Physician payment reform under Medicare: monitoring utilization and access

Health Care Financing Review, Spring, 1993 by Marian Gornick

INTRODUCTION

OBRA 1989 (Public Law 101-239), required the development of a new payment system for physicians' services provided under Medicare. This legislation brought about the most significant changes in physician payment policy since Medicare was enacted in 1965. The three major components of the OBRA 1989 physician payment reforms were the introduction of a Medicare fee schedule (MFS); the establishment of restrictions on the ability of physicians to bill Medicare beneficiaries for amounts exceeding the fee schedule; and the institution of target rates of growth for expenditures for physicians' services. The issues that motivated the Congress to make these fundamental changes in physician payment under Medicare have been widely discussed. For an overview of the issues and options considered by Congress in formulating the OBRA 1989 physician payment reforms, see Ginsburg (1989).

The MFS was implemented on January 1, 1992, which began a transition period that will end in 1995, with the largest proportion of fee schedule changes having been implemented in 1992. The MFS is expected to have the effect of shifting Medicare payments toward primary care services and toward rural areas. In recognition of these far-reaching changes, OBRA 1989 requires the Secretary of Health and Human Services to monitor and report annually to Congress on changes in utilization and access, by population groups, geographic areas, types of service, and on possible sources of inappropriate utilization.

This article presents an overview of the 1993 Third Annual Report to Congress, "Monitoring Utilization of and Access to Services for Medicare Beneficiaries Under Physician Payment Reform" (Health Care Financing Administration, 1993). The first arid second Annual Reports to Congress focused on potential analytical approaches, sources of data, and the design by HCFA of a monitoring system for Part B services in order to observe the effect of the MFS (Health Care Financing Administration, 1991; 1992). Although the Second Report to Congress contained some analyses on patterns of use in the period preceding the implementation of the MFS, data were not yet available on the use of physicians' services after the MFS became effective. The 1993 Report to Congress contains the first preliminary data from the monitoring system on use of Part B services in 1992, the first year the MFS was in effect.

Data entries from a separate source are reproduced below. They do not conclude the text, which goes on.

(* ===== verification/OAuthOnce.v ===== *)
(** * What is used once, and what is revoked

    Over the runs of OAuthFacts.v: an authorisation code is redeemed at most once; a refresh
    token presented a second time kills its family for good; what [verifyAccess] accepts, and
    that a token just issued is accepted. *)

From S2P Require Import Prelude JsNumber JsDate Digest Contracts Plan Capability Json Mission Codec OAuthTokens RateLimit OAuthServer.
From S2P Require Import OAuthTokenFacts OAuthFacts.
Local Open Scope Z_scope.
Local Open Scope js_scope.

#[local] Arguments TokenSigner.verify : simpl never.
#[local] Arguments TokenSigner.sign : simpl never.
#[local] Arguments profileFor : simpl never.

Section once.
Context (config : OAuthConfig) (origin : string) (randomToken : nat → Z → string).
Context (url_with : string → list (string * string) → option string) (url_origin : string → option string)
  (authorizeUrl : string → string → string → string).

Local Abbreviation run := (sys_run config origin randomToken url_with url_origin authorizeUrl).
Local Abbreviation step := (sys_step config origin randomToken url_with url_origin authorizeUrl).
Local Abbreviation handled_by := (handle config origin randomToken url_with authorizeUrl).

(** ** Codes are redeemed once *)

(** The request is a token request with this code, and was answered with tokens. *)
Definition redeems (code : string) (now : Z) (req : HttpRequest) (s : OAuthState) : Prop :=
  hr_method req = "POST" ∧ hr_path req = "/oauth/token" ∧
  (∃ form, form_of req = Some form ∧ map_get form "grant_type" = Some "authorization_code" ∧ map_get form "code" = Some code) ∧
  ∃ r, (handled_by now req s).2 = Answered r ∧ rs_status r = 200.

(** The refusals of the token endpoint have statuses of their own. *)
Definition refuses {A} (m : handler A) : Prop :=
  ∀ s, match (m s).2 with inl (OAuthError status _ _) => status ≠ 200 | _ => True end.

Lemma refuses_bind {A B} (m : handler A) (f : A → handler B) : refuses m → (∀ a, refuses (f a)) → refuses (m ≫= f).
Proof.
  intros Hm Hf s. unfold mbind, handler_bind. specialize (Hm s). destruct (m s) as [s1 [[status code description|]|a]]; cbn in *; [done|done|apply Hf].
Qed.

Lemma refuses_ok {A} (f : OAuthState → OAuthState * A) : refuses (λ s, ((f s).1, inr (f s).2)).
Proof. by intros s. Qed.

Lemma refuses_ret {A} (a : A) : refuses (mret a).
Proof. by intros s. Qed.

Lemma refuses_refuse {A} status code description : status ≠ 200 → refuses (refuse status code description : handler A).
Proof. by intros H s. Qed.

Lemma refuses_when c status code description : status ≠ 200 → refuses (refuse_when c status code description).
Proof. intros H s. by destruct c. Qed.

Ltac refuses :=
  repeat match goal with
  | |- refuses (_ ≫= _) => apply refuses_bind; [|intros ?]
  | |- refuses (mret _) => apply refuses_ret
  | |- refuses (refuse _ _ _) => apply refuses_refuse; lia
  | |- refuses (refuse_when _ _ _ _) => apply refuses_when; lia
  | |- refuses (gets _) => done
  | |- refuses (update _) => done
  | |- refuses (audit _ _) => done
  | |- refuses (draw _ _) => done
  | |- refuses crash => done
  | |- refuses (if ?c then _ else _) => destruct c
  | |- refuses (match ?o with _ => _ end) => destruct o
  end.

Lemma token_refuses now req : refuses (token config origin randomToken now req).
Proof.
  unfold token, readForm, readBody, authenticateClient, credentials. refuses.
  - unfold redeem_code, issueTokens. refuses.
  - unfold refresh, issueTokens. refuses.
Qed.

(** A token request answered 200 ran the token endpoint, past the limiter, to its end. *)
Lemma answered_token now req s r s' :
  hr_method req = "POST" → hr_path req = "/oauth/token" → handled_by now req s = (s', Answered r) → rs_status r = 200 →
  ∃ ws, token config origin randomToken now req (set_windows ws s) = (s', inr r).
Proof.
  intros Hm Hp. unfold handle. rewrite Hp. change (strip_text "/oauth/" "/oauth/token") with (Some "token"). cbv match.
  destruct (RateLimiter.check _ _ _ _ _) as [ws [|rule retry]]; [|intros E H200; injection E as <- <-; discriminate H200].
  intros Hc H200. exists ws. unfold dispatch in Hc. rewrite Hm, Hp in Hc.
  rewrite !bool_decide_false in Hc by (vm_compute; discriminate). cbn [orb] in Hc.
  rewrite bool_decide_true in Hc by (vm_compute; reflexivity).
  unfold answer, mbind, handler_bind in Hc. pose proof (token_refuses now req (set_windows ws s)) as Hr.
  destruct (token _ _ _ _ _ _) as [s1 [[status code description|]|r1]]; cbn [caught fst snd] in *.
  - injection Hc as <- <-. exfalso. apply Hr. by destruct (status =? 401).
  - by injection Hc as <- <-.
  - by injection Hc as <- <-.
Qed.

Lemma hbind_ok {A B} (m : handler A) (f : A → handler B) s s' b :
  (m ≫= f) s = (s', inr b) → ∃ a s1, m s = (s1, inr a) ∧ f a s1 = (s', inr b).
Proof. unfold mbind, handler_bind. destruct (m s) as [s1 [|a]]; [done|]. by exists a, s1. Qed.

Lemma when_ok c status code description s s' u : refuse_when c status code description s = (s', inr u) → s' = s ∧ c = false.
Proof. destruct c; [done|]. by intros [= <-]. Qed.

Lemma readForm_ok req s s' form : readForm req s = (s', inr form) → s' = s ∧ form_of req = Some form.
Proof.
  intros H.
  assert (readForm req s = (s, (readForm req empty_state).2)) as E.
  { unfold readForm, readBody, refuse_when. destruct (content_type req !== _); [done|]. destruct (MAX_FORM_BYTES <? _); [done|].
    unfold mbind, handler_bind, mret, handler_ret. cbn beta iota. by destruct (repeated_key _). }
  rewrite E in H. injection H as <- H. split; [done|]. unfold form_of. by rewrite H.
Qed.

First, the article discusses the OBRA 1989 physician payment changes and the complexities involved in monitoring access to care under the MFS. Next, the article describes approaches being used in HCFA for monitoring changes in access to arid utilization of physicians' services. Last, the article discusses the six analyses included in the 1993 Report to Congress and the major findings.

OBRA 1989 PAYMENT CHANGES AND MONITORING ISSUES

Under OBRA 1989, the charge-based system for paying physicians was replaced by a nationwide resource-based fee schedule to be phased in during the period 1992-95. The MFS is expected to bring about greater equity in payments between procedure-based services and primary care services. Across geographic areas fees will vary only to reflect differences in practice costs. Differences in Medicare payments for the same procedure performed by different specialists have been eliminated. Efforts are being made to eliminate variations across areas in how Medicare services are defined and coded. The use of local codes developed by carriers to define procedures for their area is being reduced. There are now standard definitions of what is included under global fees.

To curtail the shifting of billings to the beneficiary, restrictions were placed on the ability of physicians to bill the beneficiary for amounts above the allowed Medicare charge. Beneficiaries' liability for the amount above the allowed charge on unassigned claims will be no more than 15 percent of the non-participating fee schedule amounts in 1993 and thereafter. (The non-participating fee schedule is 95 percent of the fee schedule for participating physicians, i.e., physicians who accept assignment on 100 percent of their claims.) Moreover, Medicare will pay a 10-percent bonus to physicians practicing in health professional shortage areas.

To curb the overall growth in spending for physicians' services, a process was instituted for setting target rates of growth, or Medicare volume performance standards (MVPS). The MVPS and fee schedule updates are to be set by Congress or, if Congress does not set a target, by a formula prescribed in the law. The Secretary is required to provide annual recommendations to Congress for the target MVPS, and the Physician Payment Review Commission (PPRC) is charged with advising Congress on the Secretary's recommendations. If the growth in physician expenditures exceeds the target, then the percentage increase in physician fees may be reduced and vice versa. As with MVPS targets, the Secretary recommends to Congress the fee schedule update for the next year, and the Commission advises Congress on this matter. MVPS have been in effect since 1990.